After world food prices soared in 2008, agri-product has become a strategic commodity. And despite being home to some of the most fertile land in the world, Russia continues to import 40pc of its food products, and this year may have to import grain after the devastating summer fires destroyed about a quarter of the crop.

Russia has been developing its meat production, but almost 20 years after the fall of the Soviet Union and collective farms, the country is still dependent on imports.

In September, president Dmitry Medvedev outlined state development plans for the sector for 2013-2017. He listed modernisation of food and processing facilities, and of storage, transportation, logistics and delivery systems.

“More attention should be paid to the development of meat and milk production,” Mr Medvedev said. “It is necessary not only to create agricultural holdings, but also stimulate the creation of small processing facilities.”

Top meat exporters to Russia



Russian producers have made progress with poultry, much of which is still imported from the US. In August, Russia lifted a ban on poultry imports from 72 US plants whose production processes met Russian requirements, leaving a ban in place for just five companies.

Chicken imports to Russia were a sticking point in talks between Moscow and Washington, preventing Russia’s accession to the World Trade Organisation (WTO). But at the end of September, Russian agriculture minister Yelena Skrynnik said all issues over Russia resuming poultry imports from the US had been resolved. Two weeks later Mr Medvedev said Russia would probably join the WTO in 2011, and last week President Barack Obama’s senior economic adviser, Larry Summers, announced Russia had at most one year before WTO admission.

However, deputy agriculture minister Alexander Belyaev said in September that Russia hopes to become a net exporter of chicken by 2012. Currently Russian chicken farms produce about 70pc of domestic demand.

Russia has much more work to do to develop pork and beef production and continues to rely on imports from near and far. Brazil has been hardest hit by recent bans on beef imports to Russia, which is one of the South American country’s most important markets for steak.

However, tiny Moldova has also been affected by the beef ban; the country is already in a fight with Russia over wine exports, which have also been declared unsafe. Rosselkhoznadzor has ordered tighter control over beef consignments imported from both countries due to high proportions of anaerobic and facultative anaerobic organisms in the meat.

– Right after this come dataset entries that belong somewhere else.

(** C2, at a result of several series: the header compared is that of the
    first series of the last result written with its headings, not the
    header rendered last.  After a result with the series cpu and mem,
    written in full, the header rendered last is that of mem.  A next result
    whose first series is mem is not suppressed: a blank line and the
    heading of mem are written again before its values.  A next result
    whose first series is cpu is suppressed: its values are written right
    under the values of mem, below the heading of mem. *)
Theorem writeColumns_compares_first_series_only :
  writeColumns session_d_r (cpuMemThen (memRow [[VInt 2; VInt 21]]))
  = List.map Line
      [ "name: cpu"; "tags: dc=x, host=a";
        "time" +:+ tab +:+ "value"; "----" +:+ tab +:+ "-----";
        "1" +:+ tab +:+ "10";
        "";
        "name: mem";
        "time" +:+ tab +:+ "free"; "----" +:+ tab +:+ "----";
        "1" +:+ tab +:+ "20";
        "";
        "name: mem";
        "time" +:+ tab +:+ "free"; "----" +:+ tab +:+ "----";
        "2" +:+ tab +:+ "21" ]
  /\ writeColumns session_d_r (cpuMemThen (cpuRow [[VInt 2; VInt 11]]))
     = List.map Line
         [ "name: cpu"; "tags: dc=x, host=a";
           "time" +:+ tab +:+ "value"; "----" +:+ tab +:+ "-----";
           "1" +:+ tab +:+ "10";
           "";
           "name: mem";
           "time" +:+ tab +:+ "free"; "----" +:+ tab +:+ "----";
           "1" +:+ tab +:+ "20";
           "2" +:+ tab +:+ "11" ].
Proof. split; vm_compute; reflexivity. Qed.

(** C10: when the first series of the first result has an empty name, a nil
    tag map and a nil column list, it is judged to have the header kept from
    before, which is the zero value, and its headers are suppressed in both
    formats: only the lines, respectively records, of its values are
    written, and the header kept stays the zero value. *)
Theorem first_result_with_zero_header_is_suppressed :
  forall (c : CommandLine) (result : client.Result) (rest : list client.Result)
         (first : models.Row) (others : list models.Row),
    client.Series result = first :: others ->
    models.Name first = "" ->
    models.Tags first = None ->
    models.Columns first = None ->
    headersEqual zeroRow first = true
    /\ (Format c = "column" ->
        writeColumns c {| client.Results := result :: rest |}
        = List.map (fun m => Direct (messageText m)) (client.Messages result)
          ++ List.map Line (List.flat_map (plainRows tab) (client.Series result))
          ++ writeColumns_from c zeroRow 1 rest)
    /\ (Format c = "csv" ->
        writeCSV c {| client.Results := result :: rest |}
        = List.map (fun r => Split r "009"%char)
            (List.flat_map
               (fun row =>
                  List.map (fun v => Join (csvRecord row v) tab) (models.Values row))
               (client.Series result))
          ++ writeCSV_from c zeroRow rest).
Proof.
  intros c result rest first others Hseries Hname Htags Hcols.
  assert (headersEqual zeroRow first = true) as Heq.
  { by apply headersEqual_spec. }
  assert (suppressHeaders zeroRow result = true) as Hsup.
  { unfold suppressHeaders. by rewrite Hseries. }
  assert (nextHeaders zeroRow result = zeroRow) as Hnext.
  { unfold nextHeaders. by rewrite Hseries, Hsup. }
  split; [done|]. split; intros Hf.
  - unfold writeColumns. cbn [writeColumns_from client.Results].
    rewrite Hsup, Hnext, formatResults_suppressed. simpl. do 3 f_equal.
    apply List.flat_map_ext; intros row. by apply valueRows_column.
  - unfold writeCSV. cbn [writeCSV_from client.Results].
    rewrite Hsup, Hnext, formatResults_suppressed. do 2 f_equal.
    apply List.flat_map_ext; intros row. by apply valueRows_csv.
Qed.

More surprisingly, Rosselkhoznadzor banned imports from five German firms in the middle of September saying simply that the meat “departed from Russian sanitary rules”.

Food producers, meanwhile, say it will take at least four years before beef production begins to rise. But prime minister Vladimir Putin said at the end of September that state bank Vnesheconombank would provide a $800m loan to Miratorg to set up a large-scale beef farm.

Elsewhere, Moscow investment bankers have been buying up land in Russia’s fertile south and setting up privately owned cattle farms.

Rosselkhoznadzor has also banned imports from five Spanish pork producers. Likewise, bans have been imposed on pork producers in Germany, Holland, France and the US.

America is also a big player in the pork market, but exports to Russia fell by almost two-thirds this year due to the bans. Rosselkhoznadzor claimed that it had found “excessive amounts of antibiotics” in the meat.

A salmonella outbreak in eggs in the US this summer further complicated relations between the two countries.